부산대학교 도서관

MEMS (Micro Electro Mechanical System) switches were assessed and compared to PIN diode in fulfilling the task of active decoupling of Receiver Endoluminal Coils (RECs). Three prototype RECs with the PIN diode in parallel ( ${p}$ PIN), MEMS in parallel ( ${p}$ MEMS) and MEMS in series ( ${s}$ MEMS) with the REC loop were built. Quality factors (Q-values), decoupling efficiency and switching delays were characterized on bench and Signal-to-Noise Ratios (SNRs) established on images at 1.5 T. Q-values were equal to 62.5, 41.2 and 65.1 for ${p}$ PIN, ${s}$ MEMS and ${p}$ MEMS, respectively. In the decoupled state, reflection coefficients S 11 and S 21 at resonance frequency both indicated proper decoupling.
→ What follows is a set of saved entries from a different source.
(* ===== verification/Model.v ===== *)
(** Routing keys, identities, distances and selected routes ([model.rs]),
    admission limits ([limits.rs]) and route policies ([policy.rs]). *)
From S2P Require Import Prelude Net.
Local Open Scope Z_scope.

Definition INFINITY : Z := 0xffff.

(** * Router identities *)

Definition reserved_ids : list (array 8) :=
  [arr_of_list 8 (replicate 8 (b8 0)); arr_of_list 8 (replicate 8 (b8 0xff))].

(** The tuple field is private: every value went through [new]. *)
Definition RouterId : Type := dsig (fun value : array 8 => value ∉ reserved_ids).

Definition RouterId_new (value : array 8) : option RouterId :=
  match decide (value ∉ reserved_ids) with
  | left H => Some (dexist value H)
  | right _ => None
  end.

Definition octets (id : RouterId) : array 8 := `id.

#[global] Instance RouterId_eq_dec : EqDecision RouterId.
Proof. unfold RouterId, dsig. apply _. Defined.
#[global] Instance RouterId_countable : Countable RouterId.
Proof. unfold RouterId, dsig. apply _. Defined.
#[global] Instance RouterId_ord : Ord RouterId := fun a b => cmp (octets a) (octets b).

Lemma RouterId_new_Some v id : RouterId_new v = Some id <-> octets id = v.
Proof.
  unfold RouterId_new, octets. split.
  - case_decide; [by intros [= <-] | done].
  - intros <-. case_decide as H; [f_equal; by apply dsig_eq | destruct (proj2_dsig id H)].
Qed.

Lemma RouterId_new_octets id : RouterId_new (octets id) = Some id.
Proof. by apply RouterId_new_Some. Qed.

(** * Distances *)

Record Distance := MkDistance { d_seqno : Z; d_metric : Z }.

#[global] Instance Distance_eq_dec : EqDecision Distance.
Proof. solve_decision. Defined.

Definition seqno_gt (a b : Z) : bool :=
  let delta := wrapping_sub16 a b in
  negb (delta =? 0) && (delta <? 0x8000).

Definition feasible_against (self feasible : Distance) : bool :=
  seqno_gt (d_seqno self) (d_seqno feasible)
  || ((d_seqno self =? d_seqno feasible) && (d_metric self <? d_metric feasible)).

Lemma seqno_gt_spec a b :
  seqno_gt a b = true <-> exists d, 1 <= d < 0x8000 /\ (a - b) mod 65536 = d.
Proof.
  unfold seqno_gt, wrapping_sub16. rewrite andb_true_iff, negb_true_iff, Z.eqb_neq, Z.ltb_lt.
  pose proof (Z.mod_pos_bound (a - b) 65536 ltac:(lia)). split; [intros []; eexists; split; [|done]; lia|].
  intros (d & ? & ->). lia.
Qed.

Lemma seqno_gt_irrefl a : seqno_gt a a = false.
Proof. unfold seqno_gt, wrapping_sub16. by rewrite Z.sub_diag. Qed.

Lemma seqno_gt_asym a b : seqno_gt a b = true -> seqno_gt b a = false.
Proof.
  intros H. apply seqno_gt_spec in H as (d & Hd & E). apply not_true_iff_false.
  intros H. apply seqno_gt_spec in H as (e & He & E'). Z.div_mod_to_equations. lia.
Qed.

(** Distances at least as good as [d]: those [d] is not feasible against. *)
Definition dominates (fd d : Distance) : Prop := feasible_against d fd = false.

Lemma feasible_irrefl d : feasible_against d d = false.
Proof. unfold feasible_against. rewrite seqno_gt_irrefl. simpl. lia. Qed.

Lemma feasible_asym d e : feasible_against d e = true -> feasible_against e d = false.
Proof.
  unfold feasible_against. rewrite orb_true_iff, orb_false_iff, andb_true_iff, andb_false_iff.
  rewrite !Z.eqb_eq, !Z.ltb_lt, Z.eqb_neq, Z.ltb_ge.
  intros [H | [H1 H2]].
  - split; [by apply seqno_gt_asym|]. left. intros E. rewrite E, seqno_gt_irrefl in H. done.
  - rewrite H1. split; [apply seqno_gt_irrefl | lia].
Qed.

(** * Route keys *)

Section RouteKeys.
Context {NL : IpNetLib}.

Record RouteKey := MkRouteKey { destination : IpNet; source : option IpNet }.

#[global] Instance RouteKey_eq_dec : EqDecision RouteKey.
Proof. solve_decision. Defined.
#[global] Program Instance RouteKey_countable : Countable RouteKey :=
  inj_countable (fun k => (destination k, source k)) (fun p => Some (MkRouteKey p.1 p.2)) _.
Next Obligation. by intros []. Qed.
#[global] Instance RouteKey_ord : Ord RouteKey := fun a b =>
  cmp (destination a, source a) (destination b, source b).

Definition RouteKey_new (destination : IpNet) (source : option IpNet) : option RouteKey :=
  if match source with
     | Some value => negb (Bool.eqb (net_is_ipv4 value) (net_is_ipv4 destination))
     | None => false
     end
  then None
  else
    let source := match source with
                  | Some value => if negb (net_plen value =? 0) then Some value else None
                  | None => None
                  end in
    Some (MkRouteKey (net_trunc destination) (net_trunc <$> source)).

(** * Selected routes *)

Record SelectedRoute := MkSelectedRoute {
  sr_key : RouteKey;
  sr_router_id : RouterId;
  sr_seqno : Z;
  sr_metric : Z;
  sr_next_hop : IpAddr;
  sr_interface : string
}.

#[global] Instance SelectedRoute_eq_dec : EqDecision SelectedRoute.
Proof. solve_decision. Defined.

(** * Route policies *)

Record ImportContext := MkImportContext {
  im_key : RouteKey;
  im_interface : string;
  im_neighbor : IpAddr;
  im_next_hop : IpAddr;
  im_router_id : RouterId;
  im_seqno : Z;
  im_advertised_metric : Z
}.

Record ExportContext := MkExportContext {
  ex_key : RouteKey;
  ex_interface : string;
  ex_router_id : RouterId;
  ex_locally_originated : bool
}.

(** [dyn RoutePolicy]: two pure callbacks. *)
Record RoutePolicy := MkRoutePolicy {
  accept : ImportContext -> bool;
  announce : ExportContext -> bool
}.

Definition AllowAllRoutes : RoutePolicy :=
  {| accept := fun _ => true; announce := fun _ => true |}.
End RouteKeys.

(** * Resource limits *)

Record ResourceLimits := MkResourceLimits {
  max_neighbors : nat;
  max_candidates : nat;
  max_candidates_per_neighbor : nat
}.

Definition default_limits : ResourceLimits :=
  {| max_neighbors := 256;
     max_candidates := Z.to_nat 16384;
     max_candidates_per_neighbor := Z.to_nat 4096 |}.

Record ResourceStatus := MkResourceStatus {
  rs_limits : ResourceLimits;
  rs_candidates : nat;
  rs_sources : nat;
  rs_pending_requests : nat;
  rs_unreachable : nat;
  rejected_neighbors : Z;
  rejected_candidates_global : Z;
  rejected_candidates_per_neighbor : Z
}.

Definition default_status : ResourceStatus := {|
  rs_limits := default_limits;
  rs_candidates := 0;
  rs_sources := 0;
  rs_pending_requests := 0;
  rs_unreachable := 0;
  rejected_neighbors := 0;
  rejected_candidates_global := 0;
  rejected_candidates_per_neighbor := 0
|}.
Switching delays were less than $0.7~\mu \text{s}$ and $10~\mu \text{s}$ for ${p}$ PIN and MEMS RECs, respectively. Decoupling/coupling delays of MEMS remained compatible with most Magnetic Resonance (MR) clinical applications. For all prototypes, MR images displayed no signal saturation and similar elliptical image sensitivity patterns. No artifacts due to active decoupling failure were observed. Mean SNR values obtained with ${p}$ MEMS REC were higher than those obtained with ${s}$ MEMS REC but lower than with ${p}$ PIN REC because of the use of additional instrumentation to render the scanner compatible with the MEMS utilization. MEMS in parallel are an interesting alternative to PIN diode for decoupling and could lead to better SNR with a compatible MR system (dedicated control signal). The MEMS in series can be used for both decoupling and reconfiguration of the REC loop geometry for colon wall examination.